Portés par la technologie numérique et désorientés par le flot torrentiel d’informations que cette technologie rend disponibles, nous laissons nos mémoires en jachère ne sachant plus vraiment ce qu’il est utile de savoir. Paradoxe déroutant.

Au moyen âge et au premiers temps de l’université, selon les conclusions des chercheurs, les étudiants écoutaient leurs professeurs sans réel moyen de prendre des notes et étaient capables de restituer l’équivalent de 40 à 50 pages du cours entendu. 

Ils avaient donc une capacité de mémorisation extraordinaire. A une nuance près cependant, et fondamentale. Aucune autre influence extérieure ne venaient les distraire de leurs études et ils avaient effectivement l’esprit libre d’apprendre. Ce que disaient leurs maîtres n’était pas pollué par une multitude d’autres informations venues d’ailleurs, comme aujourd’hui. Leur espace disque n’était pas saturé.

Oui, nous sommes tous aujourd’hui des méconnaissants capables de dire des énormités par ignorance, car il nous est devenu strictement impossible de tout savoir. 

En dehors du champ de son expertise, l’éminent spécialiste apparaît aussi peu informé ou documenté que le commun des mortels et peut se faire piéger à tout moment, en flagrant délit de sottises.

Tel médecin hyper pointu en rhumatologie se fait prendre comme un bleu au jeu des placements financiers mirobolants. Tel écrivain est incapable de citer un nom de sportif champion olympique. Tel pilote de ligne ne sait comment fermer sa piscine pour l’hiver. Tel vigneron ne sait qui est ministre du commerce.

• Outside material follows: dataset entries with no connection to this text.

(** C2. For every sequence of tokenized chapters, the empty one included,
    the pair that [word_counts] returns (and the pair that [get_word_counts]
    of the flat script returns) has as its first component the sum of its
    second component, the second component has one entry for each chapter,
    and its entry at index [i] is the length of tokenized chapter [i]. *)
Theorem word_counts_total_and_per_chapter (tcs : list (list string)) :
  (∀ path chs,
     let self := BookAnalyzer.Build_t path chs tcs in
     let counts := BookAnalyzer.word_counts self in
     counts.1 = sum_list counts.2
     ∧ length counts.2 = length tcs
     ∧ ∀ i, counts.2 !! i = length <$> tcs !! i)
  ∧ (∀ chs,
     let self := EpubWordAnalyzer.Build_t chs tcs in
     let counts := EpubWordAnalyzer.get_word_counts self in
     counts.1 = sum_list counts.2
     ∧ length counts.2 = length tcs
     ∧ ∀ i, counts.2 !! i = length <$> tcs !! i).
Proof.
  split; intros; simpl; rewrite sum_is_sum_list, length_fmap;
    (split; [done|split; [done|]]); intros i; apply list_lookup_fmap.
Qed.

(** ** Dictionaries in insertion order *)

Section DictFacts.
Context {V : Type}.
Implicit Types (d : Py.dict V) (k : string) (v : V).

Lemma dict_get_None d k : Py.dict_get d k = None ↔ k ∉ Py.dict_keys d.
Proof.
  induction d as [|[k' v'] d IH]; simpl.
  - split; [intros _; apply not_elem_of_nil|done].
  - rewrite not_elem_of_cons. case_decide as Hk.
    + split; [done|]. intros [Hne _]. by subst.
    + rewrite IH. split; [intros Hin; split; [congruence|done]|by intros [_ ?]].
Qed.

Lemma dict_get_Some_elem d k v : Py.dict_get d k = Some v → (k, v) ∈ d.
Proof.
  induction d as [|[k' v'] d IH]; simpl; [done|].
  case_decide; intros; simplify_eq; [left|right; auto].
Qed.

Lemma dict_get_elem d k v :
  NoDup (Py.dict_keys d) → (k, v) ∈ d → Py.dict_get d k = Some v.
Proof.
  induction d as [|[k' v'] d IH]; simpl.
  - intros _ Hin. by apply elem_of_nil in Hin.
  - rewrite NoDup_cons. intros [Hk Hd] Hin.
    apply elem_of_cons in Hin as [Heq|Hin]; [simplify_eq; by rewrite decide_True|].
    case_decide as Hkk; [|by apply IH]. subst k'.
    exfalso. apply Hk. unfold Py.dict_keys.
    apply (list_elem_of_fmap_2 fst) in Hin. done.
Qed.

Lemma dict_set_fresh d k v :
  k ∉ Py.dict_keys d → Py.dict_set d k v = d ++ [(k, v)].
Proof.
  induction d as [|[k' v'] d IH]; simpl; [done|].
  rewrite not_elem_of_cons. intros [Hne Hk].
  rewrite decide_False by done. by rewrite IH.
Qed.

Lemma dict_set_keys_present d k v :
  k ∈ Py.dict_keys d → Py.dict_keys (Py.dict_set d k v) = Py.dict_keys d.
Proof.
  induction d as [|[k' v'] d IH]; simpl.
  - intros Hin. by apply elem_of_nil in Hin.
  - intros Hin. case_decide; simpl; [done|].
    apply elem_of_cons in Hin as [->|Hin]; [done|]. by rewrite IH.
Qed.

Lemma dict_get_set d k v k' :
  Py.dict_get (Py.dict_set d k v) k'
  = if decide (k = k') then Some v else Py.dict_get d k'.
Proof.
  induction d as [|[k0 v0] d IH]; simpl.
  - repeat case_decide; congruence.
  - destruct (decide (k0 = k)) as [->|Hne]; simpl.
    + repeat case_decide; congruence.
    + rewrite IH. repeat case_decide; congruence.
Qed.

Lemma dict_of_pairs_from d (pairs : list (string * V)) :
  NoDup (Py.dict_keys d ++ pairs.*1) →
  foldl (λ d kv, Py.dict_set d kv.1 kv.2) d pairs = d ++ pairs.
Proof.
  revert d. induction pairs as [|[k v] pairs IH]; intros d Hnd; simpl.
  - by rewrite app_nil_r.
  - simpl in Hnd. rewrite dict_set_fresh.
    + rewrite IH; [by rewrite <- app_assoc|].
      unfold Py.dict_keys. rewrite fmap_app. simpl.
      by rewrite <- app_assoc.
    + apply NoDup_app in Hnd as (_ & Hdis & _). intros Hin.
      apply (Hdis k Hin). left.
Qed.

(** [dict(pairs)] is [pairs] itself when no key comes twice. *)
Lemma dict_of_pairs_NoDup (pairs : list (string * V)) :
  NoDup pairs.*1 → Py.dict_of_pairs pairs = pairs.
Proof. intros Hnd. unfold Py.dict_of_pairs. by rewrite dict_of_pairs_from. Qed.

End DictFacts.

(** ** Counting with [Counter] *)

Section CounterFacts.
Implicit Types (d : Py.dict nat) (w x : string) (xs : list string).

Lemma Counter_snoc xs x : Py.Counter (xs ++ [x]) = count_one (Py.Counter xs) x.
Proof. unfold Py.Counter. by rewrite foldl_app. Qed.

Lemma first_index_lt w xs : w ∈ xs → first_index w xs < length xs.
Proof.
  induction xs as [|x xs IH]; simpl.
  - intros Hin. by apply elem_of_nil in Hin.
  - intros Hin. case_decide; [lia|].
    apply elem_of_cons in Hin as [->|Hin]; [done|]. specialize (IH Hin). lia.
Qed.

Lemma first_index_absent w xs : w ∉ xs → first_index w xs = length xs.
Proof.
  induction xs as [|x xs IH]; simpl; [done|].
  rewrite not_elem_of_cons. intros [Hne Hin].
  rewrite decide_False by done. by rewrite IH.
Qed.

Lemma first_index_app_l w xs ys :
  w ∈ xs → first_index w (xs ++ ys) = first_index w xs.
Proof.
  induction xs as [|x xs IH]; simpl.
  - intros Hin. by apply elem_of_nil in Hin.
  - intros Hin. case_decide; [done|].
    apply elem_of_cons in Hin as [->|Hin]; [done|]. by rewrite IH.
Qed.

Lemma first_index_snoc_new x xs :
  x ∉ xs → first_index x (xs ++ [x]) = length xs.
Proof.
  induction xs as [|y xs IH]; simpl.
  - intros _. by rewrite decide_True.
  - rewrite not_elem_of_cons. intros [Hne Hin].
    rewrite decide_False by done. by rewrite IH.
Qed.

Lemma occurrences_snoc w xs x :
  occurrences w (xs ++ [x])
  = occurrences w xs + (if decide (x = w) then 1 else 0).
Proof.
  unfold occurrences. rewrite filter_app, length_app. f_equal.
  rewrite filter_cons, filter_nil. by case_decide.
Qed.

Lemma occurrences_pos w xs : 0 < occurrences w xs ↔ w ∈ xs.
Proof.
  unfold occurrences. induction xs as [|x xs IH].
  - rewrite filter_nil. simpl. split; [lia|]. intros Hin.
    by apply elem_of_nil in Hin.
  - rewrite filter_cons, elem_of_cons. case_decide; simpl.
    + split; [intros _; left; done|lia].
    + rewrite IH. split; [by right|]. intros [->|Hin]; done.
Qed.

Lemma occurrences_absent w xs : w ∉ xs → occurrences w xs = 0.
Proof.
  intros Hin. destruct (occurrences w xs) eqn:E; [done|].
  exfalso. apply Hin, occurrences_pos. lia.
Qed.

Lemma count_one_values_sum d x :
  sum_list (Py.dict_values (count_one d x)) = sum_list (Py.dict_values d) + 1.
Proof.
  unfold count_one.
  induction d as [|[k n] d IH]; simpl; [done|].
  case_decide; simpl; unfold id in *; [lia|]. rewrite IH. lia.
Qed.

(** The counts of a [Counter] add up to the number of elements counted. *)
Lemma Counter_values_sum xs :
  sum_list (Py.dict_values (Py.Counter xs)) = length xs.
Proof.
  induction xs as [|x xs IH] using rev_ind; [done|].
  rewrite Counter_snoc, count_one_values_sum, IH, length_app. simpl. lia.
Qed.

(** What a [Counter] holds for a word is the number of its occurrences. *)
Lemma Counter_get xs w :
  Py.dict_get (Py.Counter xs) w
  = if decide (w ∈ xs) then Some (occurrences w xs) else None.
Proof.
  induction xs as [|x xs IH] using rev_ind.
  - done.
  - rewrite Counter_snoc. unfold count_one. rewrite dict_get_set.
    rewrite occurrences_snoc.
    destruct (decide (x = w)) as [->|Hne].
    + rewrite IH, (decide_True (P := w ∈ xs ++ [w]))
        by (apply elem_of_app; right; apply list_elem_of_singleton; done).
      destruct (decide (w ∈ xs)) as [Hin|Hin]; simpl; [done|].
      by rewrite occurrences_absent.
    + rewrite IH, Nat.add_0_r.
      destruct (decide (w ∈ xs)) as [Hin|Hin].
      * rewrite decide_True by (apply elem_of_app; by left). done.
      * rewrite decide_False; [done|]. rewrite elem_of_app, list_elem_of_singleton.
        intros [Hxs|Heq]; [done|congruence].
Qed.

Lemma Counter_keys_elem xs w : w ∈ Py.dict_keys (Py.Counter xs) ↔ w ∈ xs.
Proof.
  destruct (decide (w ∈ Py.dict_keys (Py.Counter xs))) as [Hk|Hk];
    pose proof (Counter_get xs w) as Hget.
  - split; [intros _|done]. case_decide; [done|].
    by apply dict_get_None in Hget.
  - split; [done|]. intros Hin. rewrite decide_True in Hget by done.
    apply dict_get_None in Hk. congruence.
Qed.

Lemma Counter_keys_snoc xs x :
  Py.dict_keys (Py.Counter (xs ++ [x]))
  = if decide (x ∈ xs) then Py.dict_keys (Py.Counter xs)
    else Py.dict_keys (Py.Counter xs) ++ [x].
Proof.
  rewrite Counter_snoc. unfold count_one. case_decide as Hin.
  - apply dict_set_keys_present. by apply Counter_keys_elem.
  - rewrite dict_set_fresh by (by rewrite Counter_keys_elem).
    unfold Py.dict_keys. by rewrite fmap_app.
Qed.

Lemma Counter_keys_NoDup xs : NoDup (Py.dict_keys (Py.Counter xs)).
Proof.
  induction xs as [|x xs IH] using rev_ind; [constructor|].
  rewrite Counter_keys_snoc. case_decide as Hin; [done|].
  apply NoDup_app. split; [done|]. split; [|apply NoDup_singleton].
  intros w Hw Hx. apply list_elem_of_singleton in Hx as ->.
  apply Hin. by apply Counter_keys_elem.
Qed.

Lemma StronglySorted_change {A} (R R' : A → A → Prop) (l : list A) :
  (∀ a b, a ∈ l → b ∈ l → R a b → R' a b) →
  StronglySorted R l → StronglySorted R' l.
Proof.
  intros Himp Hs. induction Hs as [|a l Hs IH Hall]; constructor.
  - apply IH. intros ? ? ? ?. apply Himp; by right.
  - rewrite Forall_forall in *. intros b Hb.
    apply Himp; [left|by right|by apply Hall].
Qed.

Tout le monde a oublié l’année où on a marché sur la lune, ou l’année du printemps de Prague. Qui était au pouvoir avant de Gaulle ? Combien sont les Mexicains ? Où la Seine prend sa source ? Qui a écrit l’Île au Trésor ? Qu’est ce qu’une once d’or ? Que veut dire échelle de Beaufort ?

Souvenez vous du succès phénoménal du Quid il y a 40 ans. Il permettait d’avoir presque réponse à tout en étant de la taille d’un dictionnaire courant. En le feuilletant nous découvrions que nous ne savions pas grand chose. Mais convaincus par le dicton « mieux vaut une tête bien faîte que bien pleine » des millions de famille ont eu leur exemplaire du Quid, dico de secours pour têtes de linottes.

Aujourd’hui un savoir faire très utile est de savoir énoncer sur un moteur de recherche les 3 premiers mots qui vont activer de manière décisive le petit diablotin qui va faire surgir de la boîte Internet les adresses tant recherchées.

Avec le web tout le monde dispose de la même bagnole : c’est la démocratisation la plus absolue : le communisme a l’état pur. 

Oui mais… certains ne savent et ne sauront jamais s’en servir. Le communisme de l’engin ne remplace pas l’intelligence de la main. Qui fait de la souris une formule 1 ou un escargot.

Nous sommes définitivement entrés dans l’ère de la connaissance à la carte. Nous trouvons et apprenons ce que nous avons décidé de chercher, de trouver, et de retenir. 

70 ans de sécurité sociale ayant fait de nous des santé-dépendants, accros à la vie éternelle, nous pouvons trouver sur le net cent fois plus d’infos que notre médecin traitant ne pourrait nous en donner en 50 ans de consultations.

Et c’est ainsi que le flair de la fouine terrasse la mémoire de l’éléphant.